Although Web search is a basic requirement for roaming the Internet, the number of existing Web search engines is declining. and it is likely to evolve into a company that monopolizes almost all Web searches for commercial benefits. this is obviously not conducive to Internet users.

Nutch provides us with such a different choice. compared with commercial search engines, as an open-source search engine, nutch is more transparent and trustworthy. currently, all major search engines use private sorting algorithms, which does not explain why a webpage is placed in a specific position. in addition, some search engines pay for the website, rather than sort by their own value. different from them, nucth has no need to conceal or distort the search results. nutch will do its best to provide users with the best search results.

In order to achieve this ambitious goal, nuttch must be able:

  • Retrieve billions of webpages every month
  • Maintain an index for these webpages
  • Search index files for thousands of times per second
  • Provides high-quality search results
  • Operate at minimal cost

Relationship between luence and Applications



Principle Analysis

Indexing is the core of modern search engines. The indexing process is to process the source data into an index file that is very convenient to query. Why is indexing so important? Imagine that you want to search for documents containing a keyword in a large number of documents. If you do not create an index, you need to read these documents into the memory in sequence, then, check whether this article contains the keywords to be searched. In this case, it will take a lot of time. Think about the search engine's search results within milliseconds. This is because an index is created. You can think of an index as a data structure that allows you to quickly and randomly access the keywords stored in the index, then find the document associated with the keyword. Lucene adopts an inverted index mechanism. Reverse indexing means that we maintain a word/phrase table. For each word/phrase in this table, a linked list describes which documents contain the word/phrase. In this way, you can quickly obtain search results when entering query conditions. We will introduce the indexing mechanism of Lucene in the second part of this series. Because Lucene provides a simple and easy-to-use API, therefore, even if you are not familiar with the full text indexing mechanism at the beginning, you can easily use Lucene to index your documents.
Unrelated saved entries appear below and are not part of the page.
(* ===== verification/ProviderLocks.v ===== *)
(** * The locks of the providers

    What every method of the providers locks, releases, reads and writes of the
    fields that several goroutines share: the reconcilers run concurrently with
    each other, with karpenter's own controllers and with the liveness probe.
    The methods follow the discipline of [Concurrency] for the fields [guard]
    names; four fields are touched outside their lock.  The expiring caches and
    the change monitors lock inside their own methods and take no other lock
    meanwhile. *)

From S2P Require Import Prelude Concurrency.
From stdpp Require Import relations.

Module locks.

Inductive lock :=
  | muInstanceTypeInfo | muInstanceTypesOfferings | muClusterCNI
  | muOnDemand | muSpot | muPriceLastUpdatedTimestamp
  | muVSwitch | muSecurityGroup | muImage | muResolver | resultMutex.
Inductive field :=
  | instanceTypesInfo | instanceTypesOfferings | spotInstanceTypesOfferings
  | instanceTypesSeqNum | instanceTypesOfferingsSeqNum
  | spotPrices | spotPricingUpdated | priceLastUpdatedTimestamp | inflightIPs | result
  | onDemandPrices | clusterCNI | SeqNum | lastUpdateTime.
#[export] Instance lock_eq_dec : EqDecision lock.
Proof. solve_decision. Defined.
#[export] Instance field_eq_dec : EqDecision field.
Proof. solve_decision. Defined.

(** The order in which the locks nest. *)
Definition rank (l : lock) : nat :=
  match l with
  | muInstanceTypeInfo => 0 | muInstanceTypesOfferings => 1 | muClusterCNI => 2
  | muOnDemand => 3 | muSpot => 4 | muPriceLastUpdatedTimestamp => 5
  | muVSwitch => 6 | muSecurityGroup => 7 | muImage => 8 | muResolver => 9
  | resultMutex => 10
  end.
Definition unrank (n : nat) : lock :=
  match n with
  | 0 => muInstanceTypeInfo | 1 => muInstanceTypesOfferings | 2 => muClusterCNI
  | 3 => muOnDemand | 4 => muSpot | 5 => muPriceLastUpdatedTimestamp
  | 6 => muVSwitch | 7 => muSecurityGroup | 8 => muImage | 9 => muResolver
  | _ => resultMutex
  end.
#[export] Program Instance lock_countable : Countable lock :=
  inj_countable' rank unrank _.
Next Obligation. by intros []. Qed.

(** The lock under which a field is touched, if every method keeps to it. *)
Definition guard (f : field) : option lock :=
  match f with
  | instanceTypesInfo | instanceTypesSeqNum => Some muInstanceTypeInfo
  | instanceTypesOfferings | spotInstanceTypesOfferings | instanceTypesOfferingsSeqNum =>
      Some muInstanceTypesOfferings
  | spotPrices | spotPricingUpdated => Some muSpot
  | priceLastUpdatedTimestamp => Some muPriceLastUpdatedTimestamp
  | inflightIPs => Some muVSwitch
  | result => Some resultMutex
  | onDemandPrices | clusterCNI | SeqNum | lastUpdateTime => None
  end.

Notation C := (code lock field).
Declare Scope code_scope.
Delimit Scope code_scope with code.
Bind Scope code_scope with code.
#[local] Notation "a ;; b" := (Seq a b) (at level 100, b at level 200, right associativity) : code_scope.
#[local] Open Scope code_scope.
Definition read (f : field) : C := Do (Read f).
Definition write (f : field) : C := Do (Write f).
Definition add (f : field) : C := Do (AtomicAdd f).
Definition lock_ (l : lock) : C := Do (Acquire Exclusive l).
Definition unlock (l : lock) : C := Do (Release Exclusive l).
Definition maybe (a : C) : C := Branch Skip a.

(** ** pkg/providers/pricing *)

Definition pricing_InstanceTypes : C :=
  locked Shared muOnDemand (locked Shared muSpot (read onDemandPrices ;; read spotPrices)).
Definition OnDemandPrice : C := locked Shared muOnDemand (read onDemandPrices).
Definition SpotPrice : C :=
  locked Shared muSpot (Return (read spotPrices) (Return (read spotPricingUpdated) (read spotPrices))).
Definition pricing_LivenessProbe : C :=
  lock_ muOnDemand ;; lock_ muSpot ;; lock_ muPriceLastUpdatedTimestamp ;;
  unlock muOnDemand ;; unlock muSpot ;; unlock muPriceLastUpdatedTimestamp.
Definition syncPricingData : C :=
  Return (lock_ muPriceLastUpdatedTimestamp ;; read priceLastUpdatedTimestamp ;;
          unlock muPriceLastUpdatedTimestamp)
    (lock_ muPriceLastUpdatedTimestamp ;; write priceLastUpdatedTimestamp ;;
     unlock muPriceLastUpdatedTimestamp).
Definition UpdateOnDemandPricing : C :=
  Return syncPricingData (locked Exclusive muOnDemand (write onDemandPrices)).
(** The log line at the end reads the on-demand prices for their number. *)
Definition UpdateSpotPricing : C :=
  Return syncPricingData (locked Exclusive muSpot
    (Repeat (read spotPrices ;; maybe (write spotPrices) ;; Repeat (write spotPrices)) ;;
     write spotPricingUpdated ;; read spotPrices ;; maybe (read onDemandPrices))).

(** ** pkg/providers/ack *)

Definition ack_LivenessProbe : C := lock_ muClusterCNI ;; unlock muClusterCNI.
(** The value returned after an update is read again, without the lock. *)
Definition GetClusterCNI : C :=
  Return (locked Shared muClusterCNI (read clusterCNI))
    (lock_ muClusterCNI ;; write clusterCNI ;; unlock muClusterCNI ;; read clusterCNI).

(** ** pkg/providers/instancetype *)

Definition instancetype_LivenessProbe : C := Return ack_LivenessProbe pricing_LivenessProbe.
(** The health check of the process. *)
Definition cloudprovider_LivenessProbe : C := instancetype_LivenessProbe.
Definition validateState : C :=
  Return (read instanceTypesInfo) (Return (read instanceTypesOfferings) (read spotInstanceTypesOfferings)).
Definition createOfferings : C := Repeat (OnDemandPrice ;; SpotPrice).
(** The counter of the unavailable offerings is read without an atomic load. *)
Definition instancetype_List : C :=
  locked Shared muInstanceTypeInfo (locked Shared muInstanceTypesOfferings
    (Return validateState
      (Return (read instanceTypesSeqNum ;; read instanceTypesOfferingsSeqNum ;; read SeqNum)
        (Repeat (read instanceTypesOfferings) ;;
         Return GetClusterCNI
           (Repeat (read instanceTypesInfo ;;
                    Repeat (read instanceTypesOfferings ;; read spotInstanceTypesOfferings) ;;
                    createOfferings)))))).
Definition UpdateInstanceTypes : C :=
  locked Exclusive muInstanceTypeInfo
    (Return Skip (Return GetClusterCNI (maybe (add instanceTypesSeqNum) ;; write instanceTypesInfo))).
Definition UpdateInstanceTypeOfferings : C :=
  locked Exclusive muInstanceTypesOfferings
    (Return Skip (maybe (add instanceTypesOfferingsSeqNum) ;; write instanceTypesOfferings ;;
                  Return Skip (write spotInstanceTypesOfferings))).

(** ** pkg/providers/vswitch, securitygroup and imagefamily *)

Definition vswitch_List : C := locked Exclusive muVSwitch (Repeat (write inflightIPs)).
Definition ZonalVSwitchesForLaunch : C :=
  Return Skip (locked Exclusive muVSwitch
    (Repeat (read inflightIPs) ;; Repeat (read inflightIPs ;; write inflightIPs))).
Definition UpdateInflightIPs : C :=
  locked Exclusive muVSwitch (Repeat (Return (read inflightIPs) (write inflightIPs))).
Definition vswitch_LivenessProbe : C := lock_ muVSwitch ;; unlock muVSwitch.
Definition securitygroup_List : C := locked Exclusive muSecurityGroup Skip.
Definition image_List : C := locked Exclusive muImage Skip.
(** The filter holds its lock while its workers, one per instance type, add to
    the shared result; it reads the result after they are all done. *)
Definition FilterInstanceTypesBySystemDisk : C := locked Exclusive muResolver Skip.
Definition systemDiskWorker : C := maybe (lock_ resultMutex ;; read result ;; write result ;; unlock resultMutex).

(** ** pkg/cache and pkg/providers/instance *)

(** Marking an offering, flushing and evicting count in [SeqNum]. *)
Definition MarkUnavailable : C := add SeqNum.
(** [List] decides by the time of the last listing whether to list again. *)
Definition instance_List : C := Return (read lastUpdateTime) (write lastUpdateTime).

Definition methods : list C :=
  [pricing_InstanceTypes; OnDemandPrice; SpotPrice; pricing_LivenessProbe; UpdateOnDemandPricing;
   UpdateSpotPricing; ack_LivenessProbe; GetClusterCNI; cloudprovider_LivenessProbe; instancetype_List;
   UpdateInstanceTypes; UpdateInstanceTypeOfferings; vswitch_List; ZonalVSwitchesForLaunch;
   UpdateInflightIPs; vswitch_LivenessProbe; securitygroup_List; image_List;
   FilterInstanceTypesBySystemDisk; systemDiskWorker; MarkUnavailable; instance_List].

(** A goroutine of the program: any methods, one after the other. *)
Definition goroutine : C := Repeat (foldr Branch Skip methods).
Definition started (ops : list (list (op lock field))) : list (thread lock field) := fresh_thread <$> ops.
Definition reachable (ops : list (list (op lock field))) (ts : list (thread lock field)) : Prop :=
  Forall (runs goroutine) ops ∧ rtc step (started ops) ts.

(** The choices by which a goroutine runs the [i]-th method, with choices [ch]. *)
Definition calling (i : nat) (ch : list bool) : list bool := true :: replicate i true ++ false :: ch.
Definition performing (calls : list (list bool)) : list (list (op lock field)) :=
  (λ ch, (perform goroutine ch).1) <$> calls.

Lemma performing_run calls : Forall (runs goroutine) (performing calls).
Proof. apply Forall_fmap, Forall_true. intros ch. apply perform_runs. Qed.

Lemma goroutine_disciplined : check rank guard ∅ goroutine = Some ∅.
Proof. vm_compute. reflexivity. Qed.

Lemma reachable_locked ops ts : reachable ops ts → well_locked rank guard ts.
Proof.
  intros [Hops Hr]. eapply reachable_well_locked; [|exact Hr]. apply fresh_well_locked.
  intros s Hs. rewrite Forall_forall in Hops. eapply check_sound; [by apply Hops|apply goroutine_disciplined].
Qed.

(** C13. However the methods of the providers are interleaved, each call
    passes the lock discipline: locks are taken in the order of their ranks, each
    one is released, and the guarded fields are touched under their lock, by a
    writer alone. *)
Theorem methods_disciplined c s :
  c ∈ methods → runs c s → check_trace rank guard ∅ s = Some ∅.
Proof.
  intros Hc Hs. eapply check_sound; [exact Hs|].
  assert (Forall (λ c, check rank guard ∅ c = Some ∅) methods) as Hall by (repeat constructor).
  by rewrite Forall_forall in Hall; apply Hall.
Qed.

(** C11. Any number of goroutines running the providers' methods, in any
    interleaving, end: a state that is not finished has a next step (there is no
    deadlock, a waiting writer that keeps readers out included), no run is longer
    than the work left, and when all is done every lock is free. *)
Theorem goroutines_finish ops ts :
  reachable ops ts →
  (finished ts ∨ ∃ ts', step ts ts') ∧
  (∀ n ts', nsteps step n ts ts' → n ≤ total_weight ts) ∧
  (∃ ts', rtc step ts ts' ∧ finished ts').
Proof.
  intros Hw%reachable_locked. split_and!.
  - by eapply well_locked_progress.
  - intros n ts' Hn%run_bounded. lia.
  - by eapply well_locked_finishes.
Qed.

(** No two goroutines are ever about to touch the same guarded field, one of
    them to write it. *)
Lemma guarded_race_free ops ts f l : reachable ops ts → guard f = Some l → ¬ race ts f.
Proof. intros Hw%reachable_locked. by apply well_locked_no_race with (rank := rank). Qed.

(** Two calls and an order of their steps after which both are about to touch
    the field. *)
Definition racing (f : field) : list (list bool) * list nat :=
  match f with
  | onDemandPrices =>
      ([calling 4 [false; true]; calling 5 [false; true; false; true]],
       [0; 0; 0; 0; 0; 0; 1; 1; 1; 1; 1; 1; 1; 1])
  | clusterCNI => ([calling 7 [true]; calling 7 [true]], [0; 0; 0; 1; 1; 1; 0; 0; 0; 0; 1; 1])
  | SeqNum => ([calling 9 [true; true; true; true]; calling 20 []], [0; 0; 0; 0; 0; 0; 0])
  | _ => ([calling 21 [true]; calling 21 [true]], [0; 1])
  end.

Lemma unguarded_races f : guard f = None → ∃ ops ts, reachable ops ts ∧ race ts f.
Proof.
  intros Hf. exists (performing (racing f).1).
  assert (∃ ts, schedule (racing f).2 (started (performing (racing f).1)) = Some ts ∧
                race_between ts 0 1 f = true) as (ts & Hs & Hr).
  { destruct f; try done; eexists; split; vm_compute; reflexivity. }
  exists ts. split; [split; [apply performing_run|by eapply schedule_steps]|by eapply race_between_spec].
Qed.

(** C12. The fields that two goroutines can be about to touch at once, one of
    them to write it, are exactly the four without a lock: the on-demand prices
    (counted for a log line), the cluster's network type (returned after the
    lock is given back), the unavailable offerings' counter (read plainly) and
    the time of the last listing. *)
Theorem races_exactly f : (∃ ops ts, reachable ops ts ∧ race ts f) ↔ guard f = None.
Proof.
  split; [|apply unguarded_races]. intros (ops & ts & Hr & Hrace).
  destruct (guard f) as [l|] eqn:Hg; [|done]. by destruct (guarded_race_free ops ts f l Hr Hg).
Qed.

(** ** The launch path, the price updates and the liveness probe at once *)
Module Example.

Definition probes_and_updates : list (list (op lock field)) :=
  performing [calling 8 [true]; calling 9 [true; true; true; true; true]; calling 10 [true; true; true];
              calling 4 [true; true]].
Definition after (order : list nat) : list (thread lock field) :=
  default [] (schedule order (started probes_and_updates)).

Lemma probes_and_updates_reachable order :
  schedule order (started probes_and_updates) = Some (after order) →
  reachable probes_and_updates (after order).
Proof. intros Hs. split; [apply performing_run|by eapply schedule_steps]. Qed.

Lemma methods_disciplined_witness :
  UpdateInstanceTypes ∈ methods ∧
  check_trace rank guard ∅ (perform UpdateInstanceTypes [true; true; true]).1 = Some ∅.
Proof.
  assert (UpdateInstanceTypes ∈ methods) as Hin by (by repeat constructor).
  split; [exact Hin|]. exact (methods_disciplined _ _ Hin (perform_runs UpdateInstanceTypes [true; true; true])).
Defined.

(** The updater is announced and waits for the lock that the lister shares. *)
Lemma goroutines_finish_witness :
  advance (after [1; 2]) 2 = None ∧ ∃ ts', rtc step (after [1; 2]) ts' ∧ finished ts'.
Proof.
  split; [vm_compute; reflexivity|].
  assert (reachable probes_and_updates (after [1; 2])) as Hr.
  { apply probes_and_updates_reachable. vm_compute. reflexivity. }
  exact (proj2 (proj2 (goroutines_finish _ _ Hr))).
Defined.
End Example.
End locks.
After you have created an index for the document, you can search for these indexes. The search engine first parses the search keywords, then searches for the created indexes, and finally returns the documents associated with the keywords entered by the user.


Contact Us

The content source of this page is from Internet, which doesn't represent Alibaba Cloud's opinion; products and services mentioned on that page don't have any relationship with Alibaba Cloud. If the content of the page makes you feel confusing, please write us an email, we will handle the problem within 5 days after receiving your email.
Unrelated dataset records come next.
(* ===== verification/UnavailableOfferings.v ===== *)
(** * The insufficient-capacity cache (pkg/cache)

    [UnavailableOfferings] remembers the offerings whose launch failed for lack
    of stock, for three minutes each, and counts its changes in [SeqNum], which
    the instance-type provider puts in the key of its own cache.  The janitor
    of the underlying cache is a step of its own: the eviction callback
    increments the counter once per removed entry. *)

From S2P Require Import Prelude GoCache.

(** ** pkg/cache/cache.go: lifetimes *)

Definition DefaultTTL : Z := Minute.
Definition KubernetesVersionTTL : Z := 15 * Minute.
Definition UnavailableOfferingsTTL : Z := 3 * Minute.
Definition AvailableIPAddressTTL : Z := 5 * Minute.
Definition InstanceTypeAvailableDiskTTL : Z := 30 * Minute.
Definition ClusterAttachScriptTTL : Z := 6 * Hour.
Definition DefaultCleanupInterval : Z := 1 * Minute.
Definition UnavailableOfferingsCleanupInterval : Z := 10 * Second.
Definition InstanceTypesAndZonesTTL : Z := 5 * Minute.

(** ** pkg/cache/unavailableofferings.go *)

Record UnavailableOfferings := MkUO {
  uo_cache : cache ();
  SeqNum : Z;
}.

Definition NewUnavailableOfferings : UnavailableOfferings :=
  MkUO (cache_new UnavailableOfferingsTTL) 0.

(** [fmt.Sprintf("%s:%s:%s", capacityType, instanceType, zone)]. *)
Definition key (instanceType zone capacityType : string) : string :=
  capacityType +:+ ":" +:+ instanceType +:+ ":" +:+ zone.

Definition IsUnavailable (now : Z) (instanceType zone capacityType : string)
    (u : UnavailableOfferings) : bool :=
  bool_decide (is_Some (cache_get now (key instanceType zone capacityType) (uo_cache u))).

Definition bump (u : UnavailableOfferings) : UnavailableOfferings :=
  MkUO (uo_cache u) (uint64 (SeqNum u + 1)).

Definition MarkUnavailableWithTTL (now : Z) (instanceType zone capacityType : string) (ttl : Z)
    (u : UnavailableOfferings) : UnavailableOfferings :=
  bump (MkUO (cache_set now (key instanceType zone capacityType) () ttl (uo_cache u)) (SeqNum u)).

Definition MarkUnavailable (now : Z) (instanceType zone capacityType : string)
    (u : UnavailableOfferings) : UnavailableOfferings :=
  MarkUnavailableWithTTL now instanceType zone capacityType UnavailableOfferingsTTL u.

Definition Flush (u : UnavailableOfferings) : UnavailableOfferings :=
  bump (MkUO (cache_flush (uo_cache u)) (SeqNum u)).

(** The janitor's [DeleteExpired] with the [OnEvicted] callback installed by
    [NewUnavailableOfferingsWithCache]: one increment per evicted item. *)
Definition OnEvicted (u : UnavailableOfferings) : UnavailableOfferings := bump u.
Definition Janitor (now : Z) (u : UnavailableOfferings) : UnavailableOfferings :=
  Nat.iter (size (expired_items now (uo_cache u))) OnEvicted
    (MkUO (cache_delete_expired now (uo_cache u)) (SeqNum u)).

(** ** Steps *)

Inductive uo_op :=
  | OpMark (instanceType zone capacityType : string) (ttl : Z)
  | OpFlush
  | OpJanitor.

Definition uo_apply (now : Z) (op : uo_op) (u : UnavailableOfferings) : UnavailableOfferings :=
  match op with
  | OpMark i z c ttl => MarkUnavailableWithTTL now i z c ttl u
  | OpFlush => Flush u
  | OpJanitor => Janitor now u
  end.

Inductive uo_step : UnavailableOfferings → UnavailableOfferings → Prop :=
  | Uo_step now op u : uo_step u (uo_apply now op u).

(** How many increments a step performs. *)
Definition uo_bumps (now : Z) (op : uo_op) (u : UnavailableOfferings) : nat :=
  match op with
  | OpMark _ _ _ _ | OpFlush => 1
  | OpJanitor => size (expired_items now (uo_cache u))
  end.

Fixpoint uo_run (ops : list (Z * uo_op)) (u : UnavailableOfferings) : UnavailableOfferings :=
  match ops with
  | [] => u
  | (now, op) :: ops' => uo_run ops' (uo_apply now op u)
  end.
Fixpoint uo_total_bumps (ops : list (Z * uo_op)) (u : UnavailableOfferings) : nat :=
  match ops with
  | [] => 0
  | (now, op) :: ops' => uo_bumps now op u + uo_total_bumps ops' (uo_apply now op u)
  end.

(** ** Lemmas *)

Lemma uint64_add_1 n k : uint64 (uint64 (n + k) + 1) = uint64 (n + (k + 1)).
Proof. unfold uint64. rewrite Z.add_mod_idemp_l by lia. f_equal. lia. Qed.

Lemma bump_iter n u :
  (0 ≤ SeqNum u < 2 ^ 64)%Z →
  uo_cache (Nat.iter n bump u) = uo_cache u ∧
  SeqNum (Nat.iter n bump u) = uint64 (SeqNum u + Z.of_nat n).
Proof.
  intros Hs. induction n as [|n [IHc IHs]]; simpl.
  - split; [done|]. unfold uint64. rewrite Z.add_0_r. by rewrite Z.mod_small.
  - split; [done|]. rewrite IHs, uint64_add_1. f_equal. lia.
Qed.

Lemma uint64_range n : (0 ≤ uint64 n < 2 ^ 64)%Z.
Proof. apply Z.mod_pos_bound. lia. Qed.

Lemma uo_apply_seq now op u :
  (0 ≤ SeqNum u < 2 ^ 64)%Z →
  SeqNum (uo_apply now op u) = uint64 (SeqNum u + Z.of_nat (uo_bumps now op u)).
Proof.
  intros Hs. destruct op; simpl; [done..|].
  unfold Janitor. change OnEvicted with bump.
  by destruct (bump_iter (size (expired_items now (uo_cache u)))
    (MkUO (cache_delete_expired now (uo_cache u)) (SeqNum u)) Hs) as [_ ->].
Qed.

Lemma uo_apply_seq_range now op u :
  (0 ≤ SeqNum u < 2 ^ 64)%Z → (0 ≤ SeqNum (uo_apply now op u) < 2 ^ 64)%Z.
Proof. intros Hs. rewrite uo_apply_seq by done. apply uint64_range. Qed.

(** A step without increments leaves the entries as they are. *)
Lemma uo_apply_quiet now op u :
  (0 ≤ SeqNum u < 2 ^ 64)%Z → uo_bumps now op u = 0 →
  items (uo_cache (uo_apply now op u)) = items (uo_cache u).
Proof.
  intros Hs. destruct op; simpl; [done..|]. intros He.
  unfold Janitor. rewrite He. simpl.
  by apply cache_delete_expired_id, map_size_empty_inv.
Qed.

Lemma uo_run_seq ops u :
  (0 ≤ SeqNum u < 2 ^ 64)%Z →
  SeqNum (uo_run ops u) = uint64 (SeqNum u + Z.of_nat (uo_total_bumps ops u)).
Proof.
  revert u. induction ops as [|[now op] ops IH]; intros u Hs; simpl.
  - unfold uint64. rewrite Z.add_0_r. by rewrite Z.mod_small.
  - rewrite IH by by apply uo_apply_seq_range.
    rewrite uo_apply_seq by done. unfold uint64.
    rewrite Z.add_mod_idemp_l by lia. f_equal. lia.
Qed.

Lemma uo_run_quiet ops u :
  (0 ≤ SeqNum u < 2 ^ 64)%Z → uo_total_bumps ops u = 0 →
  items (uo_cache (uo_run ops u)) = items (uo_cache u).
Proof.
  revert u. induction ops as [|[now op] ops IH]; intros u Hs; simpl; [done|].
  intros Hb. rewrite IH; [|by apply uo_apply_seq_range|lia].
  apply uo_apply_quiet; [done|lia].
Qed.

Lemma key_inj i z c i' z' c' :
  str_has_char ":"%char c = false → str_has_char ":"%char c' = false →
  str_has_char ":"%char i = false → str_has_char ":"%char i' = false →
  key i z c = key i' z' c' → i = i' ∧ z = z' ∧ c = c'.
Proof.
  intros Hc Hc' Hi Hi' Hk.
  assert (str_split ":"%char (key i z c) = str_split ":"%char (key i' z' c')) as Hs by congruence.
  unfold key in Hs, Hk.
  change (":" +:+ i +:+ ":" +:+ z) with (String ":"%char (i +:+ String ":"%char z)) in Hs, Hk.
  change (":" +:+ i' +:+ ":" +:+ z') with (String ":"%char (i' +:+ String ":"%char z')) in Hs, Hk.
  rewrite !str_split_app in Hs by done. injection Hs as -> -> _.
  apply (inj (String.app c')) in Hk. injection Hk as Hk.
  apply (inj (String.app i')) in Hk. by injection Hk as ->.
Qed.

Lemma mark_unavailable_for (u : UnavailableOfferings) (i z c : string) (now now' : Z) :
  (0 ≤ now)%Z → (now' ≤ now + UnavailableOfferingsTTL)%Z →
  IsUnavailable now' i z c (MarkUnavailable now i z c u) = true.
Proof.
  intros Hn Hn'. unfold IsUnavailable, MarkUnavailable, MarkUnavailableWithTTL. cbn [bump uo_cache].
  rewrite cache_get_set_eq by (unfold UnavailableOfferingsTTL, Minute, Second in *; lia).
  by rewrite (proj2 (Z.ltb_ge _ _)) by lia.
Qed.

(** ** Properties *)

(** an offering marked unavailable is reported unavailable for
    exactly three minutes after the mark, whatever was recorded before. *)
Theorem mark_unavailable_lifetime (u : UnavailableOfferings) (i z c : string) (now now' : Z)
    (Hnow : (0 ≤ now)%Z) :
  IsUnavailable now' i z c (MarkUnavailable now i z c u) =
  bool_decide (now' ≤ now + UnavailableOfferingsTTL)%Z.
Proof.
  unfold IsUnavailable, MarkUnavailable, MarkUnavailableWithTTL; simpl.
  rewrite cache_get_set_eq by (unfold UnavailableOfferingsTTL, Minute, Second; lia).
  apply bool_decide_ext.
  destruct (Z.ltb_spec (now + UnavailableOfferingsTTL) now'); split; intros ?.
  - by destruct (is_Some_None (A := ())).
  - lia.
  - lia.
  - by eexists.
Qed.

Lemma mark_unavailable_lifetime_witness :
  IsUnavailable (100 * Second) "ecs.g6.large" "cn-beijing-a" "spot"
    (MarkUnavailable 5 "ecs.g6.large" "cn-beijing-a" "spot" NewUnavailableOfferings) = true.
Proof. rewrite (mark_unavailable_lifetime _ _ _ _ 5); [reflexivity | lia]. Defined.

(** marking one offering changes the answer for no other offering,
    provided the identifiers contain no colon (the separator of the key). *)
Theorem mark_unavailable_frame (u : UnavailableOfferings) (i z c i' z' c' : string) (now now' ttl : Z)
    (Hc : str_has_char ":"%char c = false) (Hc' : str_has_char ":"%char c' = false)
    (Hi : str_has_char ":"%char i = false) (Hi' : str_has_char ":"%char i' = false)
    (Hne : (i, z, c) ≠ (i', z', c')) :
  IsUnavailable now' i' z' c' (MarkUnavailableWithTTL now i z c ttl u) =
  IsUnavailable now' i' z' c' u.
Proof.
  unfold IsUnavailable, MarkUnavailableWithTTL; simpl.
  rewrite cache_get_set_ne; [done|].
  intros Hk. apply key_inj in Hk as (-> & -> & ->); done.
Qed.

Lemma mark_unavailable_frame_witness :
  IsUnavailable 7 "ecs.g6.large" "cn-beijing-b" "spot"
    (MarkUnavailableWithTTL 5 "ecs.g6.large" "cn-beijing-a" "spot" 60 NewUnavailableOfferings) = false.
Proof. rewrite mark_unavailable_frame; [reflexivity | reflexivity.. | discriminate]. Defined.

(** C37. The change counter is sound: if it reads the same after a
    sequence of marks, flushes and janitor runs (with fewer than 2^64
    increments, so that the counter cannot have wrapped around), then the
    recorded entries, hence the answers at every instant, are the same. *)
Theorem seqnum_unchanged_sound (ops : list (Z * uo_op)) (u : UnavailableOfferings) (now : Z)
    (i z c : string)
    (Hrange : (0 ≤ SeqNum u < 2 ^ 64)%Z)
    (Hnowrap : (Z.of_nat (uo_total_bumps ops u) < 2 ^ 64)%Z)
    (Hsame : SeqNum (uo_run ops u) = SeqNum u) :
  IsUnavailable now i z c (uo_run ops u) = IsUnavailable now i z c u.
Proof.
  rewrite uo_run_seq in Hsame by done. unfold uint64 in Hsame.
  assert (uo_total_bumps ops u = 0) as Hb.
  { destruct (decide (SeqNum u + Z.of_nat (uo_total_bumps ops u) < 2 ^ 64)%Z).
    - rewrite Z.mod_small in Hsame by lia. lia.
    - rewrite <- (Z.mod_unique (SeqNum u + Z.of_nat (uo_total_bumps ops u)) (2 ^ 64) 1
        (SeqNum u + Z.of_nat (uo_total_bumps ops u) - 2 ^ 64)) in Hsame; lia. }
  unfold IsUnavailable, cache_get. by rewrite uo_run_quiet.
Qed.

Lemma seqnum_unchanged_sound_witness :
  IsUnavailable 9 "ecs.g6.large" "cn-beijing-a" "spot"
    (uo_run [(6%Z, OpJanitor); (8%Z, OpJanitor)]
       (MarkUnavailable 5 "ecs.g6.large" "cn-beijing-a" "spot" NewUnavailableOfferings)) = true.
Proof.
  rewrite seqnum_unchanged_sound; [reflexivity | | |].
  - vm_compute. split; [discriminate | reflexivity].
  - vm_compute. reflexivity.
  - vm_compute. reflexivity.
Defined.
If you find any instances of plagiarism from the community, please send an email to: info-contact@alibabacloud.com and provide relevant evidence. A staff member will contact you within 5 working days.

A Free Trial That Lets You Build Big!

Start building with 50+ products and up to 12 months usage for Elastic Compute Service

  • Sales Support

    1 on 1 presale consultation

  • After-Sales Support

    24/7 Technical Support 6 Free Tickets per Quarter Faster Response

  • Alibaba Cloud offers highly flexible support services tailored to meet your exact needs.